• [INSTRUCTIONS TO FOLLOW]:
Please quote exactly the lines below from the line containing "Lemma to_mem_loop_kept base" to the line containing "unfold download_firmware, check_firmware_size.", both lines included, and nothing else.

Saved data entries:
(* ===== verification/Judge.v ===== *)
(** * Judge: the terms under which a control call is judged

    The monitor of Bringup allows no reprogramming of the chip while the data path
    runs, and covers every answer of the allocator.  Two groups of entry points of
    server/kctl.c do less: the diagnostics tear nothing down first, and bring-up
    and the scans go on whatever [trx_init] returned.  Here both are terms of the
    judgement: [t_strict], no reprogramming under a running data path; and
    [t_granted], only the runs in which the allocator refuses nothing are looked
    at.  The rest (buffers, faults, endless loops, the ring size) is judged in any
    case.  Also the halt: what the chip was last told of its rings, its MAC and
    the bus. *)
From stdpp Require Import gmap.
From S2P Require Import Prelude Hw Regs Dev Pwr Efuse Aes Trx Rx Sec Media Coex Wpa Handshake Fw MacInit Phy Channel Scan Assoc Bringup.
Open Scope Z_scope.
Open Scope rtw_scope.

(** ** The monitor *)

Record terms := Terms { t_strict : bool; t_granted : bool }.

Definition refused (o : hwop) : hwres o -> bool :=
  match o as o return hwres o -> bool with
  | DmaAlloc _ => fun r => match r with None => true | Some _ => false end
  | _ => fun _ => false
  end.
(** What leaves the data path and the buffers it runs on in place. *)
Definition kept_call (o : hwop) : bool :=
  match o with DmaAlloc _ | DmaFree _ | DataStart _ | DataStop => false | _ => true end.

Definition judge_mon (T : terms) (st : option (gmap Z Z * view)) (o : hwop) (r : hwres o) : option (option (gmap Z Z * view)) :=
  match st with
  | None => Some None
  | Some (m, v) =>
      if t_granted T && refused o r then Some None else
      if chip_fair (v_num v) o r then
        if v_live v && negb (if t_strict T then live_ok o else kept_call o) then None else
        match mem_mon (Some m) o r with
        | Some (Some m') => Some (Some (m', View (ring_num (v_num v) o) (live_after (v_live v) o r)))
        | Some None => Some None
        | None => None
        end
      else Some None
  end.
Definition judged {B} (T : terms) (p : prog B) (m : gmap Z Z) (v : view) (Q : B -> gmap Z Z -> view -> Prop) : Prop :=
  wp (judge_mon T) p (Some (m, v)) (fun x st => match st with Some (m', v') => Q x m' v' | None => True end).

Lemma judge_released {B} T (p : prog B) (Q : B -> option (gmap Z Z * view) -> Prop) :
  (forall x, Q x None) -> wp (judge_mon T) p None Q.
Proof. intros HQ. induction p as [x|o k IH]; [apply HQ|]. intros r. apply IH. Qed.
Lemma judged_ret {B} T (x : B) m v (Q : B -> gmap Z Z -> view -> Prop) : Q x m v -> judged T (mret x) m v Q.
Proof. done. Qed.
Lemma judged_bind {B C} T (f : B -> prog C) (p : prog B) m v R Q :
  judged T p m v R -> (forall x m' v', R x m' v' -> judged T (f x) m' v' Q) -> judged T (p ≫= f) m v Q.
Proof.
  intros Hp Hf. apply wp_bind. eapply wp_mono; [apply Hp|].
  intros x [[m' v']|] Hx; [by apply Hf|by apply judge_released].
Qed.
Lemma judged_mono {B} T (p : prog B) m v (R Q : B -> gmap Z Z -> view -> Prop) :
  judged T p m v R -> (forall x m' v', R x m' v' -> Q x m' v') -> judged T p m v Q.
Proof. intros Hp HQ. eapply wp_mono; [apply Hp|]. intros x [[m' v']|]; auto. Qed.

(** ** What is safe on every answer is so on granted ones *)

#[local] Transparent ring_safe.
Lemma judged_ring {B} g (p : prog B) m v Q : ring_safe p m v Q -> judged (Terms true g) p m v Q.
Proof.
  unfold ring_safe, judged. revert m v. induction p as [x|o k IH]; intros m v Hp; [done|]. intros r. specialize (Hp r).
  cbn [judge_mon ring_mon view_mon t_strict t_granted] in *. destruct (g && refused o r); [by apply judge_released|].
  destruct (chip_fair _ o r); [|by apply judge_released]. destruct (v_live v && negb (live_ok o)); [done|].
  destruct (mem_mon (Some m) o r) as [[m1|]|]; [by apply IH|by apply judge_released|done].
Qed.
#[local] Opaque ring_safe.
Lemma judged_bind_ring {B C} g (f : B -> prog C) (p : prog B) m v R Q :
  ring_safe p m v R -> (forall x m' v', R x m' v' -> judged (Terms true g) (f x) m' v' Q) -> judged (Terms true g) (p ≫= f) m v Q.
Proof. intros Hp. apply judged_bind. by apply judged_ring. Qed.
Lemma judged_bind_regs {B C} g (f : B -> prog C) (p : prog B) m v R Q : v_live v = false ->
  safe reg_call p R -> (forall x, R x -> judged (Terms true g) (f x) m v Q) -> judged (Terms true g) (p ≫= f) m v Q.
Proof.
  intros Hv Hp Hf. eapply judged_bind_ring; [by apply ring_safe_regs|]. intros x m' v' (-> & -> & Hx). by apply Hf.
Qed.

(** ** Runs in which nothing is refused *)

Definition grant_mon (st : bool) (o : hwop) (r : hwres o) : option bool := Some (st && negb (refused o r)).
Definition if_granted {B} (p : prog B) (R : B -> Prop) : Prop := wp grant_mon p true (fun x (st : bool) => st = true -> R x).
Lemma grant_released {B} (p : prog B) (Q : B -> bool -> Prop) : (forall x, Q x false) -> wp grant_mon p false Q.
Proof. intros HQ. induction p as [x|o k IH]; [apply HQ|]. intros r. apply IH. Qed.
Lemma granted_ret {B} (x : B) (R : B -> Prop) : R x -> if_granted (mret x) R.
Proof. intros H _. exact H. Qed.
Lemma granted_bind {B C} (f : B -> prog C) (p : prog B) R Q :
  if_granted p R -> (forall x, R x -> if_granted (f x) Q) -> if_granted (p ≫= f) Q.
Proof.
  intros Hp Hf. apply wp_bind. eapply wp_mono; [apply Hp|]. intros x [|] Hx; [by apply Hf, Hx|by apply grant_released].
Qed.
Lemma granted_any {B} (p : prog B) : if_granted p (fun _ => True).
Proof.
  assert (H : forall st, wp grant_mon p st (fun _ (st : bool) => st = true -> True)); [|exact (H true)].
  induction p as [x|o k IH]; intros st; [done|]. intros r. apply IH.
Qed.
Lemma granted_bind_any {B C} (f : B -> prog C) (p : prog B) Q : (forall x, if_granted (f x) Q) -> if_granted (p ≫= f) Q.
Proof. intros Hf. eapply granted_bind; [apply granted_any|auto]. Qed.
Lemma granted_alloc n : if_granted (act (DmaAlloc n)) is_Some.
Proof. intros [x|]; cbn; [by intros _; exists x|done]. Qed.
#[local] Opaque if_granted.

#[local] Transparent if_granted.
Lemma judged_granted {B} s (p : prog B) m v Q R : judged (Terms s true) p m v Q -> if_granted p R ->
  judged (Terms s true) p m v (fun x m' v' => Q x m' v' /\ R x).
Proof.
  unfold judged, if_granted. revert m v. induction p as [x|o k IH]; intros m v Hp Hg; [by split; [|apply Hg]|].
  intros r. specialize (Hp r). specialize (Hg r). cbn [judge_mon t_granted t_strict andb grant_mon] in *.
  destruct (refused o r); cbn [negb] in Hg; [by apply judge_released|].
  destruct (chip_fair _ o r); [|by apply judge_released]. destruct (v_live v && _); [done|].
  destruct (mem_mon (Some m) o r) as [[m1|]|]; [by apply IH|by apply judge_released|done].
Qed.
#[local] Opaque if_granted.

(** [trx_init] fails for want of memory only. *)
Lemma granted_init d s : if_granted (trx_init d s) (fun x => x.1 = 0).
Proof.
  unfold trx_init. destruct (g_trx_alloced s); [by apply granted_bind_any; intros s'; apply granted_ret|].
  destruct (trx_layout _ _) as [size rings]. cbv zeta.
  eapply granted_bind; [apply granted_alloc|]. intros ? [[h pa] ->]. apply granted_bind_any; intros _.
  eapply granted_bind; [apply granted_alloc|]. intros ? [[hp pap] ->].
  eapply granted_bind; [apply granted_alloc|]. intros ? [[ht pat] ->].
  do 3 (apply granted_bind_any; intros ?). by apply granted_ret.
Qed.

(** ** Calls made while the data path runs *)

(** What is safe with the running data path set aside, and leaves it and its
    buffers in place, is safe under it but for the reprogramming. *)
Lemma judged_attach {B} g (p : prog B) m t Q R : judged (Terms true g) p m (View t false) Q -> safe kept_call p R ->
  judged (Terms false g) p m (View t true) (fun x m' v' => v_live v' = true /\ Q x m' (View (v_num v') false) /\ R x).
Proof.
  unfold judged. revert m t. induction p as [x|o k IH]; intros m t Hp Hs; [apply safe_ret_inv in Hs; done|].
  intros r. pose proof (safe_act_inv _ _ _ _ Hs r) as Hk. apply safe_act_op in Hs. specialize (Hp r).
  cbn [judge_mon t_strict t_granted v_num v_live andb] in *. destruct (g && refused o r); [by apply judge_released|].
  destruct (chip_fair t o r); [|by apply judge_released]. rewrite Hs. cbn [negb].
  destruct (mem_mon (Some m) o r) as [[m1|]|]; [|by apply judge_released|done].
  assert (forall l, live_after l o r = l) as Hl by (intros l; by destruct o). rewrite Hl in *. by apply IH.
Qed.

(** Register code leaves both in place. *)
Lemma reg_kept o : reg_call o = true -> kept_call o = true.
Proof. by destruct o. Qed.
Lemma regs_kept {B} (p : prog B) R : safe reg_call p R -> safe kept_call p (fun _ => True).
Proof. intros Hp. eapply safe_weaken; [apply Hp|apply reg_kept|done]. Qed.

Ltac kept_go :=
  repeat first [safe_step
    | match goal with |- safe ?P (act ?o) _ => apply (safe_op P o (fun _ => True)); [done|done] end
    | apply check_ready_safe; [done|done]
    | progress unfold put_w, bd_write, mem_set, mem_write, fault, usleep, rtw_write16_clr | progress cbv zeta].

Lemma reset_rings_kept h l : forall s, safe kept_call (trx_reset_rings h s l) (fun _ => True).
Proof.
  induction l as [|[[q a] b] l IH]; intros s; cbn [trx_reset_rings]; [by apply safe_ret|].
  apply safe_bind_any; [unfold trx_reset_ring; by kept_go|]. intros s'. apply IH.
Qed.
Lemma reset_kept d s : safe kept_call (trx_reset d s) (fun _ => True).
Proof. unfold trx_reset. do 2 (apply safe_bind_any; [by kept_go|intros ?]). apply safe_bind_any; [apply reset_rings_kept|]. by kept_go. Qed.
(** Rings already allocated are kept: only reprogrammed. *)
Lemma init_kept d s : g_trx_alloced s = true -> safe kept_call (trx_init d s) (fun _ => True).
Proof. intros Ha. unfold trx_init. rewrite Ha. apply safe_bind_any; [apply reset_kept|]. by kept_go. Qed.

Section Download.
Context (d : rtw_dev) (data : list Z).

Lemma img32_kept off : safe kept_call (img32 data off) (fun _ => True).
Proof. unfold img32, img_bytes. by kept_go. Qed.
Lemma sizes_kept : safe kept_call (fw_sizes data) (fun _ => True).
Proof. unfold fw_sizes, img8, img32, img_bytes. by kept_go. Qed.
Lemma send_kept s pg off n : safe kept_call (send_firmware_pkt d s pg data off n) (fun _ => True).
Proof. unfold send_firmware_pkt, img_bytes, rtw_fw_write_data_rsvd_page, trx_write_data_rsvd_page. by kept_go. Qed.
Lemma to_mem_loop_kept base src dst fuel : forall s mo res first,
  safe kept_call (to_mem_loop fuel d s data base src dst mo res first) (fun _ => True).
Proof.
  induction fuel as [|fuel IH]; intros s mo res first; cbn [to_mem_loop]; (destruct (res =? 0); [by apply safe_ret|]); [by kept_go|].
  cbv zeta. apply safe_bind_any; [apply send_kept|]. intros [ret s1]. destruct (nz ret); [by apply safe_ret|].
  apply safe_bind_any; [unfold iddma_download_firmware, iddma_enable; by kept_go|]. intros ret2. destruct (nz ret2); [by apply safe_ret|]. apply IH.
Qed.
Lemma to_mem_kept s base src dst n : safe kept_call (download_firmware_to_mem d s data base src dst n) (fun _ => True).
Proof.
  unfold download_firmware_to_mem. do 2 (apply safe_bind_any; [by kept_go|intros ?]). apply safe_bind_any; [apply to_mem_loop_kept|].
  intros [ret s1]. unfold check_fw_checksum. by kept_go.
Qed.
Lemma start_kept s : safe kept_call (start_download_firmware d s data) (fun _ => True).
Proof.
  unfold start_download_firmware. apply safe_bind_any; [apply sizes_kept|]. intros [[a b] c].
  do 2 (apply safe_bind_any; [by kept_go|intros ?]).
  do 2 (apply safe_bind_any; [apply img32_kept|intros ?]; apply safe_bind_any; [apply to_mem_kept|intros [? ?]]; case_match; [by apply safe_ret|]).
  case_match; [|by apply safe_ret]. apply safe_bind_any; [apply img32_kept|intros ?]. apply to_mem_kept.
Qed.
Definition fw_flagged (x : Z * rtw_dev * trx_state) : Prop := x.1.2 = d \/ x.1.2 = set_bit RTW_FLAG_FW_RUNNING d.
Lemma fail_kept ret s : safe kept_call (dlfw_fail ret d s) fw_flagged.
Proof. unfold dlfw_fail. do 2 (apply safe_bind_any; [by kept_go|intros _]). apply safe_ret. by left. Qed.
Lemma download_kept s : safe kept_call (download_firmware d s data) fw_flagged.
Proof.
  unfold download_firmware, check_firmware_size. apply safe_bind_any; [apply safe_bind_any; [apply sizes_kept|by kept_go]|]. intros ok.
  destruct (negb ok); [by apply safe_ret; left|].
  do 3 (apply safe_bind_any; [unfold wlan_cpu_enable, download_firmware_reg_backup, download_firmware_reset_platform; by kept_go|intros ?]).
  apply safe_bind_any; [apply start_kept|]. intros [ret s1].
  destruct (nz ret); [apply fail_kept|]. apply safe_bind_any; [by apply restore_regs|intros _].
  do 3 (apply safe_bind_any; [unfold download_firmware_end_flow, wlan_cpu_enable, download_firmware_validate; by kept_go|intros ?]).
  case_match; [apply fail_kept|]. apply safe_bind_any; [apply reset_kept|]. intros s2. apply safe_ret. by right.
Qed.
End Download.

(** ** The halt *)

(** What the chip was last told, [None] where it was not, or by a write of another
    width: the receive-ring size and base, the byte of [REG_CR] that enables the
    MAC and its DMA, and bus mastering. *)
Record orders := Orders { td_num : option Z; td_base : option Z; td_cr : option Z; td_bus : option bool }.
Definition orders0 : orders := Orders None None None None.

(** The field of [n] bytes at [a] after a write of width [w] at [x]. *)
Definition order_field (a n : Z) (w : width) (x v : Z) (old : option Z) : option Z :=
  if (x =? a) && (bytes_of w =? n) then Some v else if (x <? a + n) && (a <? x + bytes_of w) then None else old.
Definition order_step (h : orders) (o : hwop) : orders :=
  match o with
  | Write w x v =>
      Orders (order_field RTK_PCI_RXBD_NUM_MPDUQ 2 w x v (td_num h)) (order_field RTK_PCI_RXBD_DESA_MPDUQ 4 w x v (td_base h))
        (order_field REG_CR 1 w x v (td_cr h)) (td_bus h)
  | RegWriteDma _ _ _ _ => Orders None None None (td_bus h)
  | PciPower _ bm => Orders (td_num h) (td_base h) (td_cr h) (Some bm)
  | _ => h
  end.
Definition order_mon (h : orders) (o : hwop) (_ : hwres o) : option orders := Some (order_step h o).
Definition tells {B} (p : prog B) (h : orders) (Q : B -> orders -> Prop) : Prop := wp order_mon p h Q.

(** No ring, MAC off, off the bus. *)
Definition halted : orders := Orders (Some 0) (Some 0) (Some 0) (Some false).

Lemma tells_any {B} (p : prog B) h : tells p h (fun _ _ => True).
Proof. revert h. induction p as [x|o k IH]; intros h; [done|]. intros r. apply IH. Qed.
Lemma tells_bind_any {B C} (f : B -> prog C) (p : prog B) h Q : (forall x h', tells (f x) h' Q) -> tells (p ≫= f) h Q.
Proof. intros Hf. apply wp_bind. eapply wp_mono; [apply tells_any|]. intros x h' _. apply Hf. Qed.
Lemma tells_ret {B} (x : B) h (Q : B -> orders -> Prop) : Q x h -> tells (mret x) h Q.
Proof. done. Qed.
(** Whatever came before. *)
Lemma tells_halt {B} (x : B) h (Q : B -> orders -> Prop) : Q x halted -> tells (trx_free;; mret x) h Q.
Proof. intros HQ. unfold trx_free, usleep, hw_write16, hw_write32, hw_write8, tells. cbn [act mbind prog_mbind prog_bind mret prog_ret wp]. intros [] [] [] [] []. exact HQ. Qed.

#[global] Opaque judged if_granted tells.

• [SOLUTION]:
Lemma to_mem_loop_kept base src dst fuel : forall s mo res first,
  safe kept_call (to_mem_loop fuel d s data base src dst mo res first) (fun _ => True).
Proof.
  induction fuel as [|fuel IH]; intros s mo res first; cbn [to_mem_loop]; (destruct (res =? 0); [by apply safe_ret|]); [by kept_go|].
  cbv zeta. apply safe_bind_any; [apply send_kept|]. intros [ret s1]. destruct (nz ret); [by apply safe_ret|].
  apply safe_bind_any; [unfold iddma_download_firmware, iddma_enable; by kept_go|]. intros ret2. destruct (nz ret2); [by apply safe_ret|]. apply IH.
Qed.
Lemma to_mem_kept s base src dst n : safe kept_call (download_firmware_to_mem d s data base src dst n) (fun _ => True).
Proof.
  unfold download_firmware_to_mem. do 2 (apply safe_bind_any; [by kept_go|intros ?]). apply safe_bind_any; [apply to_mem_loop_kept|].
  intros [ret s1]. unfold check_fw_checksum. by kept_go.
Qed.
Lemma start_kept s : safe kept_call (start_download_firmware d s data) (fun _ => True).
Proof.
  unfold start_download_firmware. apply safe_bind_any; [apply sizes_kept|]. intros [[a b] c].
  do 2 (apply safe_bind_any; [by kept_go|intros ?]).
  do 2 (apply safe_bind_any; [apply img32_kept|intros ?]; apply safe_bind_any; [apply to_mem_kept|intros [? ?]]; case_match; [by apply safe_ret|]).
  case_match; [|by apply safe_ret]. apply safe_bind_any; [apply img32_kept|intros ?]. apply to_mem_kept.
Qed.
Definition fw_flagged (x : Z * rtw_dev * trx_state) : Prop := x.1.2 = d \/ x.1.2 = set_bit RTW_FLAG_FW_RUNNING d.
Lemma fail_kept ret s : safe kept_call (dlfw_fail ret d s) fw_flagged.
Proof. unfold dlfw_fail. do 2 (apply safe_bind_any; [by kept_go|intros _]). apply safe_ret. by left. Qed.
Lemma download_kept s : safe kept_call (download_firmware d s data) fw_flagged.
Proof.
  unfold download_firmware, check_firmware_size. apply safe_bind_any; [apply safe_bind_any; [apply sizes_kept|by kept_go]|]. intros ok.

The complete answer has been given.